All causes of action against CORE arising out of or relating to the Customer’s purchase of Products from CORE shall expire unless brought within one year of the time of such cause of action arose.
14. Compliance with Law
Customer shall comply with all applicable federal, state, municipal and local laws relating to the Products. Customer acknowledges that if the Products are to be exported, the Customer has the complete responsibility and agrees to comply with all U.S. export laws and regulations.
15. Insurance
CORE and Customer shall maintain their usual and customary insurance coverage for general commercial, automobile, workers' compensation, property, and third-party liability claims associated with the sale, purchase, and/or use of the Products.

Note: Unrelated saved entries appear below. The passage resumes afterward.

Lemma sched_idle_run c (s : Sim) :
  run_inv c h0 s →
  runningTime s = None →
  returns sched_idle s (λ _ s',
    run_inv c h0 s' ∧ events s' = events s ∧
    (measure s' ≤ measure s)%nat ∧
    (runningTime s' = None → ready_queue (sched s') = [])).
Proof.
  intros Hinv Hrt. unfold returns, sched_idle.
  rewrite (inv_class _ _ _ Hinv). destruct c.
  - by apply FCFS_idle_run.
  - by apply SPN_idle_run.
Qed.
Lemma events_pop_run (s : Sim) :
  queue (events s) ≠ [] →
  ∃ e q', events_pop s = Ok (e, set_events q' s) ∧
          queue (events s) ≡ₚ e :: queue q'.
Proof.
  intros Hq. destruct (prepared_snoc (heap s) _ Hq) as (e & rest & E).
  exists e, (mkEventQueue rest false). split.
  - unfold events_pop. by rewrite (EventQueue_pop_nonempty _ _ _ _ E).
  - simpl. rewrite <-(prepared_Permutation (heap s)), E.
    by rewrite Permutation_app_comm.
Qed.

Lemma events_peek_run (s : Sim) :
  queue (events s) ≠ [] →
  ∃ e q', EventQueue_peek (heap s) (events s) = Ok (e, q') ∧
          events_peek s = Ok (e, set_events q' s) ∧
          queue q' ≡ₚ queue (events s).
Proof.
  intros Hq. destruct (prepared_snoc (heap s) _ Hq) as (e & rest & E).
  exists e, (mkEventQueue (rest ++ [e]) false).
  pose proof (EventQueue_peek_nonempty _ _ _ _ E) as Hp. split_and!; [done| |].
  - unfold events_peek. by rewrite Hp.
  - simpl. by rewrite <-(prepared_Permutation (heap s)), E.
Qed.
(** The landscape is an object whose text conversion raises: the
    lookup fails, and the caller gets what the conversion raised
    in place of the landscape error. *)
Lemma invalid_landscape_raises_counterexample :
  valid_landscape Stub.broken = false /\
  from_geometries_wind_vector_and_parameters Stub.Z0_getitem
    Stub.WindTunnelGH Stub.tunnel_name Stub.no_geometry Stub.wind
    PyNone Stub.broken PyNone PyNone (Stub.start Stub.healthy) =
    (Raise (Stub.RuntimeError "format failed"), Stub.start Stub.healthy) /\
  ~ (exists err,
       fst (from_geometries_wind_vector_and_parameters Stub.Z0_getitem
              Stub.WindTunnelGH Stub.tunnel_name Stub.no_geometry Stub.wind
              PyNone Stub.broken PyNone PyNone (Stub.start Stub.healthy))
         = Raise err /\
       exn_cls err = ExceptionClass "ValueError").
Proof.
  split; [reflexivity|]. split; [reflexivity|].
  intros (err & E & C). cbn in E. inversion E; subst err.
  discriminate C.
Qed.

Lemma invalid_landscape_raises_witness :
  exists err,
    from_geometries_wind_vector_and_parameters Stub.Z0_getitem
      Stub.WindTunnelGH Stub.tunnel_name Stub.no_geometry Stub.wind
      PyNone (PyInt (-1)) PyNone PyNone (Stub.start Stub.healthy) =
      (Raise err, Stub.start Stub.healthy) /\
    exn_cls err = ExceptionClass "ValueError" /\
    exn_msg err =
      "Invalid input for landscape:" ++ "-1" ++ newline
        ++ "index out of range" /\
    contains (exn_msg err) "-1" /\
    contains (exn_msg err) "index out of range" /\
    (forall t', builtin_str (PyInt (-1)) = Some t' -> t' = "-1").
Proof.
  exact (invalid_landscape_raises
           Stub.error_name Stub.error_detail
           Stub.WindTunnelGH Stub.tunnel_name Stub.no_geometry Stub.wind
           PyNone PyNone PyNone (PyInt (-1)) (Stub.start Stub.healthy)
           "-1" eq_refl eq_refl).
Defined.
(** X20. The revision of [ExtractingImagesContext] that takes the option
    as an argument panics on a nil option and never reads the global
    slot; with a non-nil option it makes the same calls as the current
    revision configured with that option and returns the same result,
    except that it answers [exec.ErrNotFound] with the ffprobe sentinel
    where the current revision uses the ffmpeg one. *)
Theorem option_argument_revision_agrees
    (w : world) (g : globals) (ctx : context)
    (opt : ExtractingImagesOption) (slot : option ExtractingImagesOption) :
  OptionArgument.ExtractingImagesContext w g ctx None = OptionArgument.Panic /\
  OptionArgument.ExtractingImagesContext w (NewExtractingImagesOption slot g)
    ctx (Some opt)
  = OptionArgument.ExtractingImagesContext w g ctx (Some opt) /\
  exists m,
    OptionArgument.ExtractingImagesContext w g ctx (Some opt)
    = OptionArgument.Done m /\
    calls m
    = calls (ExtractingImagesContext w
               (NewExtractingImagesOption (Some opt) g) ctx) /\
    result m
    = match result (ExtractingImagesContext w
                      (NewExtractingImagesOption (Some opt) g) ctx) with
      | Ret (Some ErrFFMPEGNotFound) => Ret (Some ErrFFProbeNotFound)
      | r => r
      end.
Proof.
  split; [reflexivity|]. split; [reflexivity|].
  rewrite OptionArgument_runner. eexists. split; [reflexivity|].
  rewrite (ExtractingImagesContext_runner w
             (NewExtractingImagesOption (Some opt) g) ctx opt eq_refl).
  change (ffmpegBinPath (NewExtractingImagesOption (Some opt) g))
    with (ffmpegBinPath g).
  rewrite !process_runner_table.
  destruct (start_error w _) as [e|].
  { destruct (is_ErrNotFound e); split; reflexivity. }
  destruct (proc_race _ ctx).
  - destruct (proc_kill _); split; reflexivity.
  - destruct (proc_wait _); split; reflexivity.
  - split; reflexivity.
Qed.


(** ** Witnesses of the further properties *)

Lemma start_failure_ends_the_run_witness :
  command conversion (installed denied_proc) intro_conversion
  = Some intro_conversion_cmd /\
  start_error (installed denied_proc) intro_conversion_cmd
  = Some (os_error "fork/exec /usr/bin/ffmpeg: permission denied") /\
  run (@nil string) toy_Unmarshal conversion (installed denied_proc)
    intro_conversion five_seconds
  = (Ret (Some (lib (os_error "fork/exec /usr/bin/ffmpeg: permission denied"))),
     [call_Start intro_conversion_cmd]).
Proof.
  split; [reflexivity|]. split; [reflexivity|].
  apply (start_failure_ends_the_run (@nil string) toy_Unmarshal conversion
           (installed denied_proc) intro_conversion five_seconds
           intro_conversion_cmd
           (os_error "fork/exec /usr/bin/ffmpeg: permission denied"));
    reflexivity.
Defined.


Lemma exit_error_is_returned_witness :
  command extraction (installed failing_proc) intro_extraction
  = Some intro_extraction_cmd /\
  started (installed failing_proc) intro_extraction_cmd /\
  proc_race (process_of (installed failing_proc) intro_extraction_cmd)
    five_seconds = Completed /\
  proc_wait (process_of (installed failing_proc) intro_extraction_cmd)
  = Some (exec_ExitError 1) /\
  run (@nil string) toy_Unmarshal extraction (installed failing_proc)
    intro_extraction five_seconds
  = (Ret (Some (lib (exec_ExitError 1))),
     [call_Start intro_extraction_cmd; call_Wait intro_extraction_cmd]).
Proof.
  split; [reflexivity|]. split; [split; reflexivity|].
  split; [reflexivity|]. split; [reflexivity|].
  apply (exit_error_is_returned (@nil string) toy_Unmarshal extraction
           (installed failing_proc) intro_extraction five_seconds
           intro_extraction_cmd (exec_ExitError 1));
    [reflexivity | split; reflexivity | reflexivity | reflexivity].
Defined.

Lemma kill_only_after_cancellation_witness :
  In (call_Kill intro_extraction_cmd)
     (calls (run (@nil string) toy_Unmarshal extraction (installed slow_proc)
               intro_extraction five_seconds)) /\
  command extraction (installed slow_proc) intro_extraction
  = Some intro_extraction_cmd /\
  started (installed slow_proc) intro_extraction_cmd /\
  cancelled_first (installed slow_proc) five_seconds intro_extraction_cmd.
Proof.
  assert (H : In (call_Kill intro_extraction_cmd)
                 (calls (run (@nil string) toy_Unmarshal extraction
                           (installed slow_proc) intro_extraction five_seconds)))
    by (simpl; right; right; left; reflexivity).
  split; [exact H|].
  exact (kill_only_after_cancellation (@nil string) toy_Unmarshal extraction
           (installed slow_proc) intro_extraction five_seconds
           intro_extraction_cmd H).
Defined.

Lemma probe_success_returns_decoded_data_witness :
  exit_status_zero by_context (installed empty_object_proc) five_seconds
    (probe_command by_context (installed empty_object_proc) init "intro.mp4") /\
  stderr_empty by_context (installed empty_object_proc)
    (probe_command by_context (installed empty_object_proc) init "intro.mp4") /\
  toy_Unmarshal
    (outputBuf (installed empty_object_proc)
       (probe_command by_context (installed empty_object_proc) init "intro.mp4"))
    [] = ([], None) /\
  result (probe_run (@nil string) toy_Unmarshal by_context
            (installed empty_object_proc) init five_seconds "intro.mp4")
  = Ret (Some [], None).
Proof.
  split; [repeat split|]. split; [exact I|]. split; [reflexivity|].
  apply (probe_success_returns_decoded_data (@nil string) toy_Unmarshal
           by_context (installed empty_object_proc) init five_seconds
           "intro.mp4" []);
    [repeat split | exact I | reflexivity].
Defined.

Lemma run_failure_is_wrapped_with_stderr_witness :
  result (cmd_Run (installed failing_proc) five_seconds
            (probe_options_command (installed failing_proc) init "intro.mp4" []))
  = Ret (Some (exec_ExitError 1)) /\
  result (GetProbeDataOptions (list string) [] toy_Unmarshal
            (installed failing_proc) init five_seconds "intro.mp4" [])
  = Ret (None,
         Some (fmt_Errorf "error running ffprobe [%s] %w"
                 [arg_string "intro.mp4: No such file or directory";
                  arg_error (exec_ExitError 1)])).
Proof.
  split; [reflexivity|].
  apply (run_failure_is_wrapped_with_stderr (@nil string) toy_Unmarshal
           (installed failing_proc) init five_seconds "intro.mp4" []
           (exec_ExitError 1)).
  reflexivity.
Defined.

16. No Third-Party Beneficiaries
These Terms are for the sole benefit of CORE and Customer and their respective successors and permitted assigns and nothing herein, express or implied, is intended to or shall confer upon any other person or entity any legal or equitable right, benefit, or remedy of any nature whatsoever under or by reason of these Terms.
17. Waiver & Severability
CORE’s failure to enforce any provision of these Terms or the quote shall not constitute a waiver of such provision. If any provision is held invalid or unenforceable, the remaining provisions shall remain in full force and effect.
If any of these Terms are deemed invalid, illegal, or unenforceable in any jurisdiction, such invalidity, illegality, or unenforceability shall not affect any other Term herein or invalidate or render unenforceable such Term in any other jurisdiction.
18. Survival
Provisions of these Terms that, by their nature, should apply beyond their terms will remain in force after any termination or expiration of the order including, but not limited to, the following provisions: Confidential Information, Compliance with Laws, Insurance, Survival, and Applicable Law & Disputes.
19. Applicable Law & Disputes
If for any reason a dispute arises regarding these Terms or the Products that cannot be settled by the parties, the Customer and CORE agree to submit the dispute to mediation prior to initiating litigation. The agreed-upon site shall be Greenville, SC unless an alternate site is mutually agreed upon by both parties. In the event that an action arises regarding these Terms or the Products, the prevailing party shall be entitled to recover from the other party reasonably incurred costs, expenses, and attorney fees.
It is agreed upon that these Terms and the Customer’s purchase of the Products from CORE will be governed by the laws in the state of South Carolina. The United Nations Convention on Contracts for the International Sale of Goods is excluded and shall not apply. Any legal action arising out of or related to these Terms or the Products shall be brought exclusively in the courts of South Carolina.